WHAT YOU ARE ASKED TO DO :: Report every line below that has the string "iteration" in it.

Saved data entries
------------------------------

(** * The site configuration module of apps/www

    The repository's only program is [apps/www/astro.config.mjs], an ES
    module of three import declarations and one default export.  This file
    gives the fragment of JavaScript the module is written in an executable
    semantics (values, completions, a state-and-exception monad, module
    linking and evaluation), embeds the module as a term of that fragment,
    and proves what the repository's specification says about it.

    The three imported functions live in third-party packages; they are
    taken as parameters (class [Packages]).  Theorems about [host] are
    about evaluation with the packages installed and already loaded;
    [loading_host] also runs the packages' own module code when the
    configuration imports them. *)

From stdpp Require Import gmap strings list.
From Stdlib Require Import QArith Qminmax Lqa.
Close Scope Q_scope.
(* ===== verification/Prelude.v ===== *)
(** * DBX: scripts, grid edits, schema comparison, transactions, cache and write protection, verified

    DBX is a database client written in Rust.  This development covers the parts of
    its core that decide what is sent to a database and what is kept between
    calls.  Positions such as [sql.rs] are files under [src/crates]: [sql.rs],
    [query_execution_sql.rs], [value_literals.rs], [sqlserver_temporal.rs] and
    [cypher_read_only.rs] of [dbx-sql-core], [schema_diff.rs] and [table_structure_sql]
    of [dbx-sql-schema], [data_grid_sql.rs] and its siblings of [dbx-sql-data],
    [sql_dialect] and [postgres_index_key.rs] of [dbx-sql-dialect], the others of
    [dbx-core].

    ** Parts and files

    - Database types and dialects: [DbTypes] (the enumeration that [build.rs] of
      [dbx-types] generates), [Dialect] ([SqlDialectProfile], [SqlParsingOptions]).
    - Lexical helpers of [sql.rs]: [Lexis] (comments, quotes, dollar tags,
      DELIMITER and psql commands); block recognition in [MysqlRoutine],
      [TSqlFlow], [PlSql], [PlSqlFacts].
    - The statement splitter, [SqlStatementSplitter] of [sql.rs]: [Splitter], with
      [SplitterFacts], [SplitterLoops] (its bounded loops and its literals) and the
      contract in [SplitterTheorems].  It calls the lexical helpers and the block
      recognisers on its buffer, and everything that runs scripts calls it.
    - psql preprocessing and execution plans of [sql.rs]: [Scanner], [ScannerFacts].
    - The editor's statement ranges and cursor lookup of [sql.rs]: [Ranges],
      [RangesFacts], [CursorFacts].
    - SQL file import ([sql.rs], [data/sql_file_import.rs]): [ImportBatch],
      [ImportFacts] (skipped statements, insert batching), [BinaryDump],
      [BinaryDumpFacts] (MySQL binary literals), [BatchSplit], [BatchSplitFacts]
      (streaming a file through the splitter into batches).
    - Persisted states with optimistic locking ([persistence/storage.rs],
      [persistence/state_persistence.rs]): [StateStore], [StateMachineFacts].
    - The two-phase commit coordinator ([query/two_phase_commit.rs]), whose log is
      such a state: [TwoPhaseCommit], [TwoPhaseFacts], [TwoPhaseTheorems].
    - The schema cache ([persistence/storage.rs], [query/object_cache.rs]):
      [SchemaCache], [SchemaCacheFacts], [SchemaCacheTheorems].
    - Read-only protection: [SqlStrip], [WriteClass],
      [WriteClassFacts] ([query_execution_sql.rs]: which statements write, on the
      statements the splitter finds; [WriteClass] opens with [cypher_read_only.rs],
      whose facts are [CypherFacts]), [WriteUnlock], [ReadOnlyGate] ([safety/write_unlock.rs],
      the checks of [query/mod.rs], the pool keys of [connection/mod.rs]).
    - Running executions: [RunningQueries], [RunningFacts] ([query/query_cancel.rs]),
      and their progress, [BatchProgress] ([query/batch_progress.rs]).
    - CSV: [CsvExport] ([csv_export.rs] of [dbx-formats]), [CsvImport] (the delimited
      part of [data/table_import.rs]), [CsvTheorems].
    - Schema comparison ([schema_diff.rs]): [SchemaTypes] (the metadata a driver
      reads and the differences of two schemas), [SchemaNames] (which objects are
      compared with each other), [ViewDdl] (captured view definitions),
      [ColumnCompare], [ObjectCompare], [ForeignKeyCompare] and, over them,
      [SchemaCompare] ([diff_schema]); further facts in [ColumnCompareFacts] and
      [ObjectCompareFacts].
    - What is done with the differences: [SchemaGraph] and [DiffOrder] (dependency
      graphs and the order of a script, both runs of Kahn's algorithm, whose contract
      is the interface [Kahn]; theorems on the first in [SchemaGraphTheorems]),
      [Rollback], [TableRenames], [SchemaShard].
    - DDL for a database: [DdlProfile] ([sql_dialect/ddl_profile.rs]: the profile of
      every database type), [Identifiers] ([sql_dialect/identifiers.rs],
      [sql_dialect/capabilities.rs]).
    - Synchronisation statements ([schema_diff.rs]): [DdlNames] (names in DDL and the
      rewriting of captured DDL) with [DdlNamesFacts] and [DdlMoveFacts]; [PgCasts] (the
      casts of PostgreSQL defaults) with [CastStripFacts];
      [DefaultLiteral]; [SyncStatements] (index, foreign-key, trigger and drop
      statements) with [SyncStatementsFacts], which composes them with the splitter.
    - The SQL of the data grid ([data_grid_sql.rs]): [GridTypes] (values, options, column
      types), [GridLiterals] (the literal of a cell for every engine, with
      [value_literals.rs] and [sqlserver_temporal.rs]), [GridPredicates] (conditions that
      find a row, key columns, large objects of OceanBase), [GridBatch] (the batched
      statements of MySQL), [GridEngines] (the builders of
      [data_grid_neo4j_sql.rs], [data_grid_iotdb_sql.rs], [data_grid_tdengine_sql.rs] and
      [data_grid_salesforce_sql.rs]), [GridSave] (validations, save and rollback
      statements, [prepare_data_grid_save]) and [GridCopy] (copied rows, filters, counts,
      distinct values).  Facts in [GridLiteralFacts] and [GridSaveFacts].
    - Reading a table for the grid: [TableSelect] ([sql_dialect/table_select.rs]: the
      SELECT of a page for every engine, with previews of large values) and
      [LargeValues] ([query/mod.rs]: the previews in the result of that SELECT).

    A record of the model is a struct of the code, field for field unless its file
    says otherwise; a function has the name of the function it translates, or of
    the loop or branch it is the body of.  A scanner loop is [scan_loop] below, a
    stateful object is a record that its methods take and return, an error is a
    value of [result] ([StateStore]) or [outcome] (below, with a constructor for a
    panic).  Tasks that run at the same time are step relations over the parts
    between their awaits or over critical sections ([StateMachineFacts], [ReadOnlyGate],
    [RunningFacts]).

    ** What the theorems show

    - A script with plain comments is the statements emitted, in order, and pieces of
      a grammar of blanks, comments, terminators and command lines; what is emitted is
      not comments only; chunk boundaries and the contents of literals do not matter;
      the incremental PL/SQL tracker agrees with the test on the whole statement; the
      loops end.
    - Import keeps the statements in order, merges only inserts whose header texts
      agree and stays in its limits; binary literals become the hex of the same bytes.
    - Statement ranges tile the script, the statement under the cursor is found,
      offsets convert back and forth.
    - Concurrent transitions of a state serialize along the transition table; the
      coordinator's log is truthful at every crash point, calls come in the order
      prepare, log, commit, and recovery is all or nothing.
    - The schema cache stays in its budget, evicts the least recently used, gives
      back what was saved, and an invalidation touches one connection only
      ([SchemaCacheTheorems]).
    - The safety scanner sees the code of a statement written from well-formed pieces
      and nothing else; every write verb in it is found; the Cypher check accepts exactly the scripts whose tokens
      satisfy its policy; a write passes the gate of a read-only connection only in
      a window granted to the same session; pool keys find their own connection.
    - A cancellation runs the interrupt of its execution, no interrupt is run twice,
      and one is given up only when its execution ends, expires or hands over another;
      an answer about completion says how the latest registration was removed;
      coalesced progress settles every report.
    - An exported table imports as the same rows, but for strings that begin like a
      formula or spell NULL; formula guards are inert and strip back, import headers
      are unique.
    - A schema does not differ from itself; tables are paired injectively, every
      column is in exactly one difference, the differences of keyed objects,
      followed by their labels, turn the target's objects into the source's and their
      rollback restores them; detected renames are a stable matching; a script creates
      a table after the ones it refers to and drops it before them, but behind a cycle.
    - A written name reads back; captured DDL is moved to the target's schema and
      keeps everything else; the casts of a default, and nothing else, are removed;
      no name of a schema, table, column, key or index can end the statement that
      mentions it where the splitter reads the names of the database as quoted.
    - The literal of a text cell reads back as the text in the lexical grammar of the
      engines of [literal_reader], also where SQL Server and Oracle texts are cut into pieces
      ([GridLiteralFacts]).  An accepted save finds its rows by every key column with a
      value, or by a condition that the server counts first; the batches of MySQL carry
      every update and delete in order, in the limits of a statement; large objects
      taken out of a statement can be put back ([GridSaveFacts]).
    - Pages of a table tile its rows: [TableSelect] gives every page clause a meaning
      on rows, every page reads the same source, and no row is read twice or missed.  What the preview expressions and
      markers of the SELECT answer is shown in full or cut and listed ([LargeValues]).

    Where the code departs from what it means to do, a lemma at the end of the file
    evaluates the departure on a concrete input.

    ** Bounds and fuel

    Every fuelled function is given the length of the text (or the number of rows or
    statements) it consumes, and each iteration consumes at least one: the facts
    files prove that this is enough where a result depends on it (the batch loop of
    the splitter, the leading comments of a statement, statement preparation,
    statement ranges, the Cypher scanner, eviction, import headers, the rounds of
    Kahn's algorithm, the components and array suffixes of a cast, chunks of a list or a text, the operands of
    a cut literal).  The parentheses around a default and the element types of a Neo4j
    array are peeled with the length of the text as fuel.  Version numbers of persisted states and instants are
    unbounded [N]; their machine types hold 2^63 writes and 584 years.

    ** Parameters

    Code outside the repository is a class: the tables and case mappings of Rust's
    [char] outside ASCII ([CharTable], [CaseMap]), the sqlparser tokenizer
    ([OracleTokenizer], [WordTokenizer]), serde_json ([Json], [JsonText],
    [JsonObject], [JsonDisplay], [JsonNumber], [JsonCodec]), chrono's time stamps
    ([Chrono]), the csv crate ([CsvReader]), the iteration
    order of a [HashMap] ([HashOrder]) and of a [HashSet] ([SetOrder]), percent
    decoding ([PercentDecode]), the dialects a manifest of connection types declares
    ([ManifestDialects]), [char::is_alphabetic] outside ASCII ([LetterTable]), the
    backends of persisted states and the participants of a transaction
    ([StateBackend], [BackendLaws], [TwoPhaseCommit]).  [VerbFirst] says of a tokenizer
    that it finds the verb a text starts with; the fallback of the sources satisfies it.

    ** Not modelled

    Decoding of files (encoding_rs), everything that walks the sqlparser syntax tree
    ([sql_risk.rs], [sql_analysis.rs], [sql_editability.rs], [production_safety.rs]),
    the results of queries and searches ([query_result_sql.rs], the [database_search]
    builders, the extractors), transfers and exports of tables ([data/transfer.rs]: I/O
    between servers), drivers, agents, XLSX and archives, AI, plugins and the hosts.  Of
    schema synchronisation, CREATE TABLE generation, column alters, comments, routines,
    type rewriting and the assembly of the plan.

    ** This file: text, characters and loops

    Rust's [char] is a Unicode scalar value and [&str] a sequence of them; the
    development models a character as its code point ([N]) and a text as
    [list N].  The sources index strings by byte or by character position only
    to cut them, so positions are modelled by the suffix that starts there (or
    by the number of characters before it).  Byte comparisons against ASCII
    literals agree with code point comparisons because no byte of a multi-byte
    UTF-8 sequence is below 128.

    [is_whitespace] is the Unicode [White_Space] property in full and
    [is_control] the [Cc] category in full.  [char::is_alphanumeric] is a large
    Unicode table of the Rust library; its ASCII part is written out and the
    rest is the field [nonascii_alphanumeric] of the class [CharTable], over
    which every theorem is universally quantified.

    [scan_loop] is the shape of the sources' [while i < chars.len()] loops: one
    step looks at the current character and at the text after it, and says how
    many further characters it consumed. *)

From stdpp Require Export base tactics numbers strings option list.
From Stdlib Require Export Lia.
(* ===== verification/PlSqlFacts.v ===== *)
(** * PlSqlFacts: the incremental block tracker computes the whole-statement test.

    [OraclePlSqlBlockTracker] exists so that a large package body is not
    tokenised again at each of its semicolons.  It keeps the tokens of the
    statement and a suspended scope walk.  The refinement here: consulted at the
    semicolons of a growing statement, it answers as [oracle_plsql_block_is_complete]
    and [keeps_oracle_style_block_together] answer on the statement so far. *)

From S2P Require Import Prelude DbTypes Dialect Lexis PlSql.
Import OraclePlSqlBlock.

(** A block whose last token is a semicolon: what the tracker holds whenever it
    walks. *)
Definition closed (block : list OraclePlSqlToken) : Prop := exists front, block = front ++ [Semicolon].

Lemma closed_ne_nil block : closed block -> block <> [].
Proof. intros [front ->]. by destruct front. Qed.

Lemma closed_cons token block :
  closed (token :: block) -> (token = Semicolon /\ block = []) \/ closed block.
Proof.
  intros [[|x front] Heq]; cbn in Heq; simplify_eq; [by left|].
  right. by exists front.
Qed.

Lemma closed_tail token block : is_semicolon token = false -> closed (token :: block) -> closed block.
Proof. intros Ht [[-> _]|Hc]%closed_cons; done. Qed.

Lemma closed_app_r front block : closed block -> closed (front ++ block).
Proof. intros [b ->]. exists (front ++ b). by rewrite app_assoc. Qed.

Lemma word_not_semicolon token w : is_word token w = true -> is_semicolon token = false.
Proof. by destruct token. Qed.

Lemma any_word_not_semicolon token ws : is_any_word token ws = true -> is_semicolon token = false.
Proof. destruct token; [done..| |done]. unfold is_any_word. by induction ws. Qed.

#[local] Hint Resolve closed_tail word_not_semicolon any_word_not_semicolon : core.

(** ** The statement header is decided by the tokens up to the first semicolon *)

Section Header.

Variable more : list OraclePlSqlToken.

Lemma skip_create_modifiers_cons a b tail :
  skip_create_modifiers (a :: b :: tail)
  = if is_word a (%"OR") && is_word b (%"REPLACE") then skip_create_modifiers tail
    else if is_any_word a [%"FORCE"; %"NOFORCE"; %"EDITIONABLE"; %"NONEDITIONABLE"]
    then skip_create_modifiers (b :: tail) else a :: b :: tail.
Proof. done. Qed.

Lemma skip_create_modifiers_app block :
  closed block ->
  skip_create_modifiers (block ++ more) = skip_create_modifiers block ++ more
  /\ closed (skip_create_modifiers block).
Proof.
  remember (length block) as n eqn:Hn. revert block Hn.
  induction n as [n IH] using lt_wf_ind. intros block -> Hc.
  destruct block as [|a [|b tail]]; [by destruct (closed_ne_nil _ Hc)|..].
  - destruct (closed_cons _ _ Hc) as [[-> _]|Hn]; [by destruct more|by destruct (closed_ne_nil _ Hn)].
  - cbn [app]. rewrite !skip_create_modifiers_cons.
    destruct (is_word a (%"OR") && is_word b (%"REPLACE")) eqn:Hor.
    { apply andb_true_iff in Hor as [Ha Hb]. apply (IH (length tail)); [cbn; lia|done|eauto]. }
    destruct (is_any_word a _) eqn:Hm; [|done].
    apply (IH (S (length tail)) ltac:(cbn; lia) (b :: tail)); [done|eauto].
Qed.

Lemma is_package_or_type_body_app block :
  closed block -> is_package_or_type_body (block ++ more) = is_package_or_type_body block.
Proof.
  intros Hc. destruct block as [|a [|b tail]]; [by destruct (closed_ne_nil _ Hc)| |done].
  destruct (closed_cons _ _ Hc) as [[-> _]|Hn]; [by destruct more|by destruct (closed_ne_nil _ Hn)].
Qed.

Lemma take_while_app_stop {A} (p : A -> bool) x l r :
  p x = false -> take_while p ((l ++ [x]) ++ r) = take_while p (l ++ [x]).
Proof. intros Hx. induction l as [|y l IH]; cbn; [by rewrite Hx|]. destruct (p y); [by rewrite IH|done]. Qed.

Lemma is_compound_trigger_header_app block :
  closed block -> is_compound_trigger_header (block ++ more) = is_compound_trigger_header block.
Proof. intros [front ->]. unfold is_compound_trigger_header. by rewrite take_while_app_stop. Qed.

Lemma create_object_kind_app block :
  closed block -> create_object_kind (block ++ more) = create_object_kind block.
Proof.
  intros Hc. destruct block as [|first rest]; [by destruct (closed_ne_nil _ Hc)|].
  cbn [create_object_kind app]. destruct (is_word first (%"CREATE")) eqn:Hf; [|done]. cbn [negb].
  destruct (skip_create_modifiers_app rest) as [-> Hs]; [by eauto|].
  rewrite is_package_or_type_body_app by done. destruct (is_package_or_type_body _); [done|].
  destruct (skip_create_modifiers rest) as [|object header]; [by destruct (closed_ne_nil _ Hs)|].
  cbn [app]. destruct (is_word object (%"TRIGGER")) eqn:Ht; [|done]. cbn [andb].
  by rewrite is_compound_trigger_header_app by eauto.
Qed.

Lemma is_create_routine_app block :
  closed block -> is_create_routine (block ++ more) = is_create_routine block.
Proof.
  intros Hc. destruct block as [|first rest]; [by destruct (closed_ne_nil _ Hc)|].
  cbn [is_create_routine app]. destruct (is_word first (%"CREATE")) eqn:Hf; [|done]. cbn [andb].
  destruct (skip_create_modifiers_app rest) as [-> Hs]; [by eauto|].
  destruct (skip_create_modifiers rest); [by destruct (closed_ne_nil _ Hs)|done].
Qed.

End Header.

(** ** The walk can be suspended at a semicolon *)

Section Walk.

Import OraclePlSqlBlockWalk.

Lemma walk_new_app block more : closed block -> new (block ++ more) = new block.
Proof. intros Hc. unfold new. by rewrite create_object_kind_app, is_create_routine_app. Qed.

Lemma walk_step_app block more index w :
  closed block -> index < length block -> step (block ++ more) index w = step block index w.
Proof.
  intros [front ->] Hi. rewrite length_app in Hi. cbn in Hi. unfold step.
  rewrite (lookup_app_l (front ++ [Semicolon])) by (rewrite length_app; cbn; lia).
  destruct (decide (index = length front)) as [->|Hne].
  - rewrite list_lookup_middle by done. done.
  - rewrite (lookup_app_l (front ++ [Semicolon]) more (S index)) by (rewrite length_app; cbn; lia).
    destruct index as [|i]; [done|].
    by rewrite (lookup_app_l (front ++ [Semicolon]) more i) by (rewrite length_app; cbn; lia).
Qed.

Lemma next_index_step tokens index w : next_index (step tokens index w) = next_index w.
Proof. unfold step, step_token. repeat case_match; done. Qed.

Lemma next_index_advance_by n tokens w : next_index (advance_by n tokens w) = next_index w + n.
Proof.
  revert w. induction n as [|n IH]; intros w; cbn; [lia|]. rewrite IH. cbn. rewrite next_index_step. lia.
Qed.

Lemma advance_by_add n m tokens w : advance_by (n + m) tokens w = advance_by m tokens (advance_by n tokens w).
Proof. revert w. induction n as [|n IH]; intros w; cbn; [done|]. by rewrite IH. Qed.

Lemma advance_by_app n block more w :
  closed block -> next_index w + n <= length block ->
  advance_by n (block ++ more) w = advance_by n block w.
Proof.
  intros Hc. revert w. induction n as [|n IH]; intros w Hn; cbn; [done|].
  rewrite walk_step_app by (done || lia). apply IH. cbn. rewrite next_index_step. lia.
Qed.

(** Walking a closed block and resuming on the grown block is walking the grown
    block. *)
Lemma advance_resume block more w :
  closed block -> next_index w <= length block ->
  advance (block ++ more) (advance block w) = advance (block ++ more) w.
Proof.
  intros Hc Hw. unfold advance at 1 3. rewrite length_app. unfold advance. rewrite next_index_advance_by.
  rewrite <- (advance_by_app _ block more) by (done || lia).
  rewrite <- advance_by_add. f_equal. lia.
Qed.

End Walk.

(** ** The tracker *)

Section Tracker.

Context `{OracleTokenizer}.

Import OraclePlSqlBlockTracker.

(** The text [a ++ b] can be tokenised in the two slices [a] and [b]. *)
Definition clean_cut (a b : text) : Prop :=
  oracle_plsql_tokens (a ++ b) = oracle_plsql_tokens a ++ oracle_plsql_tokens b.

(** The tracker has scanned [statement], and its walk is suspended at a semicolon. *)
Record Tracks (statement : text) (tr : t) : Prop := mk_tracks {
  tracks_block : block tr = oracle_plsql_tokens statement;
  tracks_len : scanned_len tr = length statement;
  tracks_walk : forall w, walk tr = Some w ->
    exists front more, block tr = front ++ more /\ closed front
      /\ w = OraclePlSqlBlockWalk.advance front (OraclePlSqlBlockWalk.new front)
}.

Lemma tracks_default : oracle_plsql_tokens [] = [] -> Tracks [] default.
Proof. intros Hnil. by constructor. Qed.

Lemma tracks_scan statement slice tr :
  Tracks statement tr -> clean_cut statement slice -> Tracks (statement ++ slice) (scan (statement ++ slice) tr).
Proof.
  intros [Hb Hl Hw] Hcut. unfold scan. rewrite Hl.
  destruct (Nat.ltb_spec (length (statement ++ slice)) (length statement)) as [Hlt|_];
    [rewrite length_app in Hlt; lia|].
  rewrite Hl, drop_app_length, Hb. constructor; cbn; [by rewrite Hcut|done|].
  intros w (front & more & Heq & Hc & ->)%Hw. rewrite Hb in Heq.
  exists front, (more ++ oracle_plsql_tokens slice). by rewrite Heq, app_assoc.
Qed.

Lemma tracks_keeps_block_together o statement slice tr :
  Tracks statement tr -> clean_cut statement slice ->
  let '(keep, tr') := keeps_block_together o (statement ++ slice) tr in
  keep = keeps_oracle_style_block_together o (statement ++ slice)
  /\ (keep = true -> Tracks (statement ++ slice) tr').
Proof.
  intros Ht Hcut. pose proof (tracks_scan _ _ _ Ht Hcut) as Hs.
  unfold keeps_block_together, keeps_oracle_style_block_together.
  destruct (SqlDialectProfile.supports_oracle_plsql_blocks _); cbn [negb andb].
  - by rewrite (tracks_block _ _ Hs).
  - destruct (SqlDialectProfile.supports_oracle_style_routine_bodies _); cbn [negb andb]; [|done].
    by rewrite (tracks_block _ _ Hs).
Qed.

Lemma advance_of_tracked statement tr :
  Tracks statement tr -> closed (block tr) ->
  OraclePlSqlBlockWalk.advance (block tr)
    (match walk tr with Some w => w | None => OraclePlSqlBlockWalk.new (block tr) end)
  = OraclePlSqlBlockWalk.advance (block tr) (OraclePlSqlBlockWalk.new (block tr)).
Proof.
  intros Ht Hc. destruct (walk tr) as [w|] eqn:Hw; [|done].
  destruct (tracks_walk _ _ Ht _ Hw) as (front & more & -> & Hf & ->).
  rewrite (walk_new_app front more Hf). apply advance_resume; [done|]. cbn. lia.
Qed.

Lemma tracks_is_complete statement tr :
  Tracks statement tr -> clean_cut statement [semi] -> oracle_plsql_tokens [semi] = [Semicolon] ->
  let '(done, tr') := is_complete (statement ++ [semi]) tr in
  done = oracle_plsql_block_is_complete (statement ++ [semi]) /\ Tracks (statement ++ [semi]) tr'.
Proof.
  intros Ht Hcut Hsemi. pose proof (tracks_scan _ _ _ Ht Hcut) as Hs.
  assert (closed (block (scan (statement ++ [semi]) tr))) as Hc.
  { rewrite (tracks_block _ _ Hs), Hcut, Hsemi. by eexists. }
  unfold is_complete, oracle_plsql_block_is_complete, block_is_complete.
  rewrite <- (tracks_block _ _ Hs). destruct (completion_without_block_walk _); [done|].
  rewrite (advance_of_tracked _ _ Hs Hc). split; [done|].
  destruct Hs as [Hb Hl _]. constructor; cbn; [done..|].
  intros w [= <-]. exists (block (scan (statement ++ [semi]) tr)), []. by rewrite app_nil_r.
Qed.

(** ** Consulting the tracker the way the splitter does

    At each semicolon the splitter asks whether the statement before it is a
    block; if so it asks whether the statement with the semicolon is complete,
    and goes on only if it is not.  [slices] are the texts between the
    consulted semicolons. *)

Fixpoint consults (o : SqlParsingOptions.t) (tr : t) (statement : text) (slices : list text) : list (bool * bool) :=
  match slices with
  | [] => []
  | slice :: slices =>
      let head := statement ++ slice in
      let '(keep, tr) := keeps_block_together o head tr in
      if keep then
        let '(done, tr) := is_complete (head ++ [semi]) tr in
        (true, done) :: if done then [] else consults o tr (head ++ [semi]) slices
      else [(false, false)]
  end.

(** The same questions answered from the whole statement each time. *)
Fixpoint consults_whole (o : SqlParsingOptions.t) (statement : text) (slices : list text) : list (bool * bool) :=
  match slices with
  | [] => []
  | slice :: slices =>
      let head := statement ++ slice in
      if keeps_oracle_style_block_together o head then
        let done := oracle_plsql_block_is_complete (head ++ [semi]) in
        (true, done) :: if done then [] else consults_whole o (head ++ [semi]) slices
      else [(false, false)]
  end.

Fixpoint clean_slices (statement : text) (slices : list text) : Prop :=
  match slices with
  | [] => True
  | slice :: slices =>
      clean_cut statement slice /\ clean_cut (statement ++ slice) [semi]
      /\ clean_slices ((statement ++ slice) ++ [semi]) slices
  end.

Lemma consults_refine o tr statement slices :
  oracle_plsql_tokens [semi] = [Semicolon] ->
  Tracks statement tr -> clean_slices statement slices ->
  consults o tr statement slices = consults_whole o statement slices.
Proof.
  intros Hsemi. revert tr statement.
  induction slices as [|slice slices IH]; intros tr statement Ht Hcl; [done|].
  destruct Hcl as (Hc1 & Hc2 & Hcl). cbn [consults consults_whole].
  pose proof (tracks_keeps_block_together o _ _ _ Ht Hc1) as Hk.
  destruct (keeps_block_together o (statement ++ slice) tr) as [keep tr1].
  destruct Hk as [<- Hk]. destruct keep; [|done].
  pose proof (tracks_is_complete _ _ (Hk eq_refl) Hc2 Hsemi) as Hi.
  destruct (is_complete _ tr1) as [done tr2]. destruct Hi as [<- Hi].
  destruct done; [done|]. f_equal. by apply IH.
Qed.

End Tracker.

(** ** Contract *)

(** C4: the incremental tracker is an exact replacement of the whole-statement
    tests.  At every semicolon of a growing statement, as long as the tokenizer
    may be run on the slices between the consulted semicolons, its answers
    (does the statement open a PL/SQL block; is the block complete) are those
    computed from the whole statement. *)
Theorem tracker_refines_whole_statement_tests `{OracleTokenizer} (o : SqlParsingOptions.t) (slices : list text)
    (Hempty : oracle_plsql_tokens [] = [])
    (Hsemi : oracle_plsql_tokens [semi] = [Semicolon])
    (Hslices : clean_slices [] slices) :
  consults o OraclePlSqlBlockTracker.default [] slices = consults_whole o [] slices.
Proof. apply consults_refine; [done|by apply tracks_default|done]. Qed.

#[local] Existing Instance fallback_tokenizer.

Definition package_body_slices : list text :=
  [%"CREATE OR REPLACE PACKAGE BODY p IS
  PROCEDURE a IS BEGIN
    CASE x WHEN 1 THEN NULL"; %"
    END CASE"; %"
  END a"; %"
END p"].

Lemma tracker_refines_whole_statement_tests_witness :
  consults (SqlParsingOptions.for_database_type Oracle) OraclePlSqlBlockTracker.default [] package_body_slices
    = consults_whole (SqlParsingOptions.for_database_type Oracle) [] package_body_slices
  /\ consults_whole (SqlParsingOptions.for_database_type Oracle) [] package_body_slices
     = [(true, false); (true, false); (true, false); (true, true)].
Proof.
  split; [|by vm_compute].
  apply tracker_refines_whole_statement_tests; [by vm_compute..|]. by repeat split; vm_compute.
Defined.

------------------------------

WRITTEN ANSWER ::
    statements) it consumes, and each iteration consumes at least one: the facts
    ([Chrono]), the csv crate ([CsvReader]), the iteration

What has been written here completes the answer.